Twenty years after that gross night in the coffee shop, we have a new Halloween movie coming out with Jamie Lee Curtis.  Michelle Williams is steps away from EGOTing.  Josh Hartnett is still absolutely gorgeous and became the paragon for leaving Hollywood and living happily ever after in a log cabin with your money and family in tact.  I'm almost forty and I'm no longer friends with those two girls.


A lot of people, justifiably, say that gay adolescence comes late because we're not living fully developed lives in high school because so much of our identity is covered up in being closeted.   I think that's true.  Fear and shame and internalized homophobia prevent us for engaging 100%. It's also true that, as gay people, we have tools to brush off trauma and betrayal - we have perspective.  Our own families often discard us.  The world seems to tolerate our existence at best. So we deal with it.

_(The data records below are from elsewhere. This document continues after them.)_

(** ** Clauses accumulate *)

(** Clauses accumulate left to right.  Running a specification that has a
    comma is running the part before it and then the part after it on the mode
    the first part produced, with the parser reset; an error in either part is
    an error of the whole. *)
Lemma chmod_loop_app nonperm exec a b s c changed :
  chmod_loop nonperm exec (a ++ ","%byte :: b) s c changed
  = match chmod_loop nonperm exec a s c changed with
    | Some changed => chmod_loop nonperm exec b STATE_1ST_HALF clause0 changed
    | None => None
    end.
Proof.
  revert s c changed. induction a as [|x a IH]; intros s c changed; simpl.
  - by destruct (c_op c).
  - destruct (byte_eq_dec x ","%byte).
    + destruct (c_op c); [done|apply IH..].
    + destruct (in_state s c x) as [[s' c']|]; [apply IH|done].
Qed.

(** The characters of one clause. *)
Fixpoint parse_clause (p : list byte) (s : chmod_state) (c : clause) : option (chmod_state * clause) :=
  match p with
  | [] => Some (s, c)
  | b :: p => match in_state s c b with Some (s, c) => parse_clause p s c | None => None end
  end.

Lemma chmod_loop_clause nonperm exec p s c changed :
  ","%byte ∉ p ->
  chmod_loop nonperm exec p s c changed
  = match parse_clause p s c with
    | Some (_, c) => match c_op c with OP_NONE => None | _ => Some (clause_apply nonperm exec c changed) end
    | None => None
    end.
Proof.
  revert s c. induction p as [|x p IH]; intros s c Hp; simpl; [done|].
  destruct (byte_eq_dec x ","%byte) as [->|]; [set_solver|].
  destruct (in_state s c x) as [[s' c']|]; [|done]. apply IH. set_solver.
Qed.

Lemma parse_clause_wf p s c s' c' :
  state_wf s c -> parse_clause p s c = Some (s', c') -> state_wf s' c'.
Proof.
  revert s c. induction p as [|x p IH]; intros s c Hs E; simpl in E; [by simplify_eq|].
  destruct (in_state s c x) as [[s1 c1]|] eqn:E1; [|done]. apply (IH s1 c1); [|done].
  by apply (in_state_wf s c x).
Qed.

Lemma chmod_apply_finish mode p ch :
  p <> [] ->
  chmod_loop (Z.land mode (Z.ldiff UINT32_MAX CHMOD_BITS)) (negb (Z.land mode 0x49 =? 0)) p
    STATE_1ST_HALF clause0 mode = Some ch ->
  chmod_apply mode p
  = Some (Z.lor (Z.land ch CHMOD_BITS) (Z.land mode (Z.ldiff UINT32_MAX CHMOD_BITS))).
Proof. intros Hp E. unfold chmod_apply. rewrite E. by destruct p. Qed.
(** The part of [normalize_entry] after its checks. *)
Lemma store_normal s out :
  s <> [] -> Byte.x00 ∉ s -> cs ".." ∉ tokens s -> zlen s < 2 ^ 38 ->
  zlen (sl_items out) <= sl_capacity out < 2 ^ 30 -> heap_serves (2 ^ 40) ->
  exists out', ('(dup, out_len) ← norm_loop (S (length s)) (s ++ [Byte.x00]) 0 0;
                dup ← st dup out_len Byte.x00;
                string_list_add out (if out_len =? 0 then [] else c_str dup)) = Ret out' /\
    sl_items out' = sl_items out ++ [normal_form s].
Proof.
  intros Hs Hn Hdd Hz Hout Hheap.
  pose proof (norm_loop_spec (S (length s)) (s ++ [Byte.x00]) 0 0 [] s [] (rebuilt_start s) Hn ltac:(lia)) as Hns.
  unfold norm_result in Hns. rewrite bool_decide_eq_false_2 in Hns by done. fold (normal_form s) in Hns.
  destruct Hns as (d&->&Hzd&Htd&Hb). cbn [mbind outcome_bind]. pose proof (zlen_nonneg (normal_form s)).
  rewrite st_ret by lia. cbn [mbind outcome_bind].
  assert (Hnn : Byte.x00 ∉ normal_form s).
  { intros [?%elem_of_nil|[?|(t&Ht&Hx)]]%join_sub; [done|done|]. by destruct (components_sub s t _ Ht Hx). }
  assert (E : (if zlen (normal_form s) =? 0 then [] else c_str (<[Z.to_nat (zlen (normal_form s)) := Byte.x00]> d)) = normal_form s).
  { rewrite c_str_terminated by (done || lia). destruct (Z.eqb_spec (zlen (normal_form s)) 0) as [E|]; [|done].
    destruct (normal_form s); [done|unfold zlen in E; simpl in E; lia]. }
  rewrite E. destruct (string_list_add_ok out (normal_form s)) as (out'&->&Hi&_); [done|done| |by eauto].
  rewrite zlen_app in Hb. change (zlen [Byte.x00]) with 1 in Hb. lia.
Qed.

(** A listed path is stored in normal form or refused.  For a line of a
    [--files-from] file (without its line ending): a blank one changes nothing;
    one that is absolute, has a NUL or a [..] component is refused; any other
    is stored as its components without [.] and empty ones, joined by single
    slashes, although the rebuild works in place in one buffer. *)
Lemma normalize_entry_exact raw out
    (Hraw : zlen raw < 2 ^ 38) (Hout : zlen (sl_items out) <= sl_capacity out < 2 ^ 30) (Hheap : heap_serves (2 ^ 40)) :
  let s := take (trim_newlines raw (length raw)) raw in
  if bool_decide (s = []) then normalize_entry raw true out = Ret out
  else if bool_decide (head s = Some "/"%byte \/ Byte.x00 ∈ s \/ cs ".." ∈ tokens s) then normalize_entry raw true out = Fail
  else exists out', normalize_entry raw true out = Ret out' /\ sl_items out' = sl_items out ++ [normal_form s] /\
    tokens (normal_form s) = components s.
Proof.
  intros s. unfold normalize_entry. pose proof (take_trim raw) as Htt. fold s in Htt.
  set (len := trim_newlines raw (length raw)) in *.
  assert (Hlen : (len <= length raw)%nat) by apply trim_newlines_le.
  assert (Hls : length s = len) by (unfold s; rewrite length_take; lia).
  destruct (Nat.eqb_spec len 0) as [E0|E0]; [by rewrite bool_decide_eq_true_2 by (by apply Htt)|].
  rewrite (bool_decide_eq_false_2 (s = [])) by (by rewrite Htt).
  assert (Hhd : char_is raw 0 "/"%byte = bool_decide (head s = Some "/"%byte)).
  { unfold char_is, s. apply bool_decide_ext. destruct raw as [|c raw]; [simpl in Hlen; lia|]. destruct len; done. }
  rewrite Hhd. fold s.
  destruct (bool_decide_reflect (head s = Some "/"%byte)) as [H1|H1]; [by rewrite bool_decide_eq_true_2 by naive_solver|].
  destruct (bool_decide_reflect (Byte.x00 ∈ s)) as [H2|H2]; [by rewrite bool_decide_eq_true_2 by naive_solver|].
  cbn [negb check mbind outcome_bind]. rewrite (heap_serves_malloc _ _ Hheap) by (unfold zlen in *; lia).
  cbn [check mbind outcome_bind]. rewrite <- Hls.
  destruct (decide (cs ".." ∈ tokens s)) as [H3|H3].
  - rewrite bool_decide_eq_true_2 by naive_solver.
    pose proof (norm_loop_spec (S (length s)) (s ++ [Byte.x00]) 0 0 [] s [] (rebuilt_start s) H2 ltac:(lia)) as Hns.
    unfold norm_result in Hns. rewrite bool_decide_eq_true_2 in Hns by done. by rewrite Hns.
  - rewrite bool_decide_eq_false_2 by naive_solver.
    destruct (store_normal s out) as (out'&E&Hi); [by rewrite Htt|done|done|unfold zlen in *; lia|done|done|].
    exists out'. split_and!; [exact E|done|apply normal_form_tokens].
Qed.
End Normalize.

So much of straight culture seems built around high school and prom and having children.  Watching the senate confirmation hearings, every third line was about this how this guy was popular in high school.  Can you imagine?!  That's gotta be tough.  Life's hard for people who peak at eighteen.  I didn't peak at eighteen.  Most gay people don't.  Laurie Strode certainly didn't.

Whether it's healthy or not, I always looked to movies to make sense of real life.  This was my coping mechanism.  From movies, I learned that I can be sad like Laurie Strode, drinking away the symptoms PTSD and being useless to the people I care about, or I could be like Sidney from Scream - walking head first into crisis and coming out triumphant. 


I'm almost Laurie's age in this movie and I still don't feel like I've peaked.  I'd love to go back in time and have that conversation over again with the girls at the Coffee Haus.  I'd love to have had agency in that first relationship or to have had the balls to have been gay when I was in high school, sleeping over at drama festivals with gorgeous tall boys who maybe weren't sociopaths.  But the gag is, life didn't really start until I came out.


If there's a point to all this, it's to be be proud of who you are.  Own your narrative.  Nothing's as scary as we think it is.  If Michael Myers does show up one day, think about Matthew Shepard and the Mike Pence and those two girls laughing at you from across the table and tear the fucker apart.   Once you pull the bandaid off, it truly does get better.